> **WHAT NEEDS TO BE DONE**: Search the records for the word "split". Copy every line where it appears.
SOURCE DATA START
Lemma job_round l rest ws s :
  main s = MSubmit (l :: rest) -> workers s = WRecv :: ws ->
  collector s = Some CRecv ->
  exists s', steps s s' /\ main s' = MSubmit rest /\
    workers s' = workers s /\ collector s' = Some CRecv.
Proof.
  intros Hm Hws Hcol.
  (* m.wait.Add(1) *)
  set (s1 := set_main (MSend l rest)
               (set_mach (set_wait (wait (mach s) + 1) (mach s)) s)).
  assert (H1 : step env TMain s = Some s1).
  { simpl. unfold step_main. rewrite Hm. reflexivity. }
  (* the first worker receives the line *)
  set (j := length (submitted s)).
  set (s2 := set_main (MSubmit rest)
               (set_worker 0 (WExec j l) (log_submitted l s1))).
  assert (H2 : step env (TWorker 0) s1 = Some s2).
  { simpl. unfold step_worker. simpl. rewrite Hws. reflexivity. }
  (* it counts the execution *)
  set (s3 := set_worker 0 (WRun j l)
               (set_stats (fun st => set_Execs (Uint64.add (Execs st) 1) st) s2)).
  assert (H3 : step env (TWorker 0) s2 = Some s3).
  { simpl. unfold step_worker. simpl. rewrite Hws. reflexivity. }
  assert (Hrh : run_handler (mach s3) = run_handler (mach s)) by reflexivity.
  destruct (run_handler (mach s) l) as [r|] eqn:Hr.
  - set (s4 := set_worker 0 (WCount j r) (log_executed l s3)).
    assert (H4 : step env (TWorker 0) s3 = Some s4).
    { simpl. unfold step_worker. simpl. rewrite Hws. simpl. rewrite Hr.
      reflexivity. }
    set (s5 := set_worker 0 (WSend j r)
                 (set_stats (fun st => set_Results (Uint64.add (Results st) 1) st) s4)).
    assert (H5 : step env (TWorker 0) s4 = Some s5).
    { simpl. unfold step_worker. simpl. rewrite Hws. reflexivity. }
    set (s6 := set_worker 0 (WDone j (Some r))
                 (set_collector (Some (CHandle j r)) s5)).
    assert (H6 : step env (TWorker 0) s5 = Some s6).
    { simpl. unfold step_worker. simpl. rewrite Hws, Hcol. reflexivity. }
    set (s7 := set_collector (Some CRecv) (log_handled j r s6)).
    assert (H7 : step env TCollector s6 = Some s7) by reflexivity.
    set (s8 := set_worker 0 WRecv
                 (set_mach (set_wait (wait (mach s7) - 1) (mach s7)) s7)).
    assert (H8 : step env (TWorker 0) s7 = Some s8).
    { simpl. unfold step_worker. simpl. rewrite Hws. reflexivity. }
    exists s8. split; [exists (job_schedule true)|].
    + repeat (eapply run_cons; [eassumption|]). reflexivity.
    + simpl. rewrite Hws. auto.
  - set (s4 := set_worker 0 (WDone j None) (log_executed l s3)).
    assert (H4 : step env (TWorker 0) s3 = Some s4).
    { simpl. unfold step_worker. simpl. rewrite Hws. simpl. rewrite Hr.
      reflexivity. }
    set (s5 := set_worker 0 WRecv
                 (set_mach (set_wait (wait (mach s4) - 1) (mach s4)) s4)).
    assert (H5 : step env (TWorker 0) s4 = Some s5).
    { simpl. unfold step_worker. simpl. rewrite Hws. reflexivity. }
    exists s5. split; [exists (job_schedule false)|].
    + repeat (eapply run_cons; [eassumption|]). reflexivity.
    + simpl. rewrite Hws. auto.
Qed.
SOURCE DATA END
> **RESPONSE AREA**:
    exists s8. split; [exists (job_schedule true)|].
    exists s5. split; [exists (job_schedule false)|].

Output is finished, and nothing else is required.